State and local agencies that distributed federal aid to renters facing eviction during the pandemic are now scrambling to claw back millions of dollars in overpayments.
Officials in at least five states have been sending tenants and landlords a flurry of letters, typically citing clerical errors or other bureaucratic mix-ups, demanding that portions of the temporary relief money be returned.
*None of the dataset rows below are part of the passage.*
(** C37: [decode_active_expert_request] accepts nothing but encodings. A frame of bytes that
    it accepts is, bit for bit, the encoding of the request that it returns, sealed with its
    SHA-256: the header, the version, the lengths and the checksum are all determined by the
    request and by the budget that its deadline was computed from, the digest returned is
    that of the frame, and the request is complete, typed and not yet expired. *)
Theorem accepted_request_is_encoding now1 now2 frame d :
  Forall byte frame ->
  decode_active_expert_request now1 now2 frame = Ok d -> status_ok (de_status d) = true ->
  exists budget,
    fits 8 budget /\ budget <> 0 /\ decode_deadline now1 budget = Ok (av_deadline (ar_invocation (de_request d))) /\
    frame = request_fields (de_request d) budget (input_data (de_request d)) ++ de_request_sha256 d /\
    de_request_sha256 d = sha256 (request_fields (de_request d) budget (input_data (de_request d))) /\
    request_typed (de_request d) /\
    status_ok (validate_identity (ar_identity (de_request d))) = true /\
    status_ok (validate_invocation now2 (ar_invocation (de_request d))) = true.
Proof.
  intros Hbytes. unfold decode_active_expert_request.
  destruct (open_frame _ _) as [status|[payload claimed]] eqn:Eo.
  { intros [= <-]. cbn. unfold open_frame in Eo. repeat case_match; simplify_eq; done. }
  apply open_frame_inv in Eo as (-> & -> & _). apply Forall_app in Hbytes as [Hp _].
  destruct (get_request payload) as [[[[[r budget] abi] n] rest]|] eqn:Er; [|by intros [= <-]].
  destruct (get_raw n rest) as [[input [|? ?]]|] eqn:Ei; try (intros [= <-]; by destruct (budget =? 0)).
  destruct (Z.eqb_spec budget 0) as [->|Hb]; [by intros [= <-]|].
  destruct (decode_deadline now1 budget) as [deadline|?] eqn:Ed; [|done]. cbn [obind].
  destruct (status_ok (validate_identity _)) eqn:Hi; [|intros [= <-]; cbn; congruence].
  destruct (status_ok (validate_invocation _ _)) eqn:Hv; [|intros [= <-]; cbn; congruence].
  intros [= <-] _. cbn [de_request de_request_sha256 ar_identity ar_invocation].
  eapply get_request_inv in Er as (Ep & Ht & _ & Hf & _); [|done|by eapply decode_deadline_bounded|done].
  exists budget. split_and!; auto; rewrite Ep at 1; reflexivity.
Qed.

(** ** Results *)

Lemma text_bytes s : text (bytes s) = s.
Proof.
  with_strategy transparent [bytes] unfold bytes, text. rewrite map_map.
  rewrite <- (string_of_list_ascii_of_string s) at 2. f_equal.
  rewrite <- (map_id (list_ascii_of_string s)) at 2. apply map_ext. intros c.
  by rewrite N2Z.id, ascii_N_embedding.
Qed.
Some of the notices ask for five-figure sums within weeks.
Details about the clawbacks are hard to come by, but NBC News identified efforts over the past year in Minnesota, Delaware, Texas, North Carolina and Alaska to recover some of the more than $46 billion in emergency rental assistance that Congress allocated in two sweeping relief packages in 2020 and 2021. The excess funds, which cover a small fraction of that aid, are meant to be returned to the U.S. Treasury or reallocated to others in need.
But with little public guidance from Washington, some recipients are scrambling to dash off checks or appeal the requests, even though many remain vulnerable to many of the same housing disruptions the now-discontinued aid was meant to blunt.
Lenette Lopez, a single mother of two in Bear, Delaware, leaned on the state’s federally backed emergency housing assistance to cover rent after closing her hair salon under lockdown orders in 2020. But in late May, her landlord got a letter asking for over $10,000 back within 30 days, saying Lopez had received payments beyond the 18 months allowed under the program.